▸ **WHAT NEEDS TO BE DONE**:
Repeat nothing but the lines below running from the one containing "Lemma write_prints c s : printing c ->" to the one containing "intros [Hr [k Hk]]. unfold console_write.". Keep both end lines.

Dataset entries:
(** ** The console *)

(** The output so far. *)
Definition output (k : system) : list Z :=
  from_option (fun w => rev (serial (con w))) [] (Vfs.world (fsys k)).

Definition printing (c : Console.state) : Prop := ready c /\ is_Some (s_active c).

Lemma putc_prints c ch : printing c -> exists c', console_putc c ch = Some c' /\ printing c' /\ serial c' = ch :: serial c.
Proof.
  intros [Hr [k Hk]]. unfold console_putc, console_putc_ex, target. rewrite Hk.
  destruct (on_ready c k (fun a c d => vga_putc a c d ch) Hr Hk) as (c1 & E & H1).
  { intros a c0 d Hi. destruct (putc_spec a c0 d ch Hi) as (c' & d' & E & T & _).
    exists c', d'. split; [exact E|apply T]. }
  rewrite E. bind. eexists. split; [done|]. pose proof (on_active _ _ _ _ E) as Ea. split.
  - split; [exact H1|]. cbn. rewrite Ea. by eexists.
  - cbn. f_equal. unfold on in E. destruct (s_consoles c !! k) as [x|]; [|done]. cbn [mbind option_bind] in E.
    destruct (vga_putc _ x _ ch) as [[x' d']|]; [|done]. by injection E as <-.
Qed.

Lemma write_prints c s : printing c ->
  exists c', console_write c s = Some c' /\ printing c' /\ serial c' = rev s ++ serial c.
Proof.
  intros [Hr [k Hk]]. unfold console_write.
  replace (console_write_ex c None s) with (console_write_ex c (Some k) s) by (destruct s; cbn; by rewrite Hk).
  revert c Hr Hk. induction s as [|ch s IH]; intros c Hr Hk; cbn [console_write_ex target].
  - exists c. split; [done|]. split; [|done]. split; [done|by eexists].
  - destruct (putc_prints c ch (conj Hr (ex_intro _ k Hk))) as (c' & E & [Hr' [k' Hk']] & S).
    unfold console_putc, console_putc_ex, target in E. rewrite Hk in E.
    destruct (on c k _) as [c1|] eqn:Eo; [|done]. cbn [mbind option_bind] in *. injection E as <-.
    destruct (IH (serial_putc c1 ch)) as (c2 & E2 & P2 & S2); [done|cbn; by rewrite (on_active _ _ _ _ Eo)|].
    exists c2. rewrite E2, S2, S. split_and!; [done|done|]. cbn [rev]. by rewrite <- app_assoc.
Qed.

▸ **EXERCISE SOLUTION**:
Lemma write_prints c s : printing c ->
  exists c', console_write c s = Some c' /\ printing c' /\ serial c' = rev s ++ serial c.
Proof.
  intros [Hr [k Hk]]. unfold console_write.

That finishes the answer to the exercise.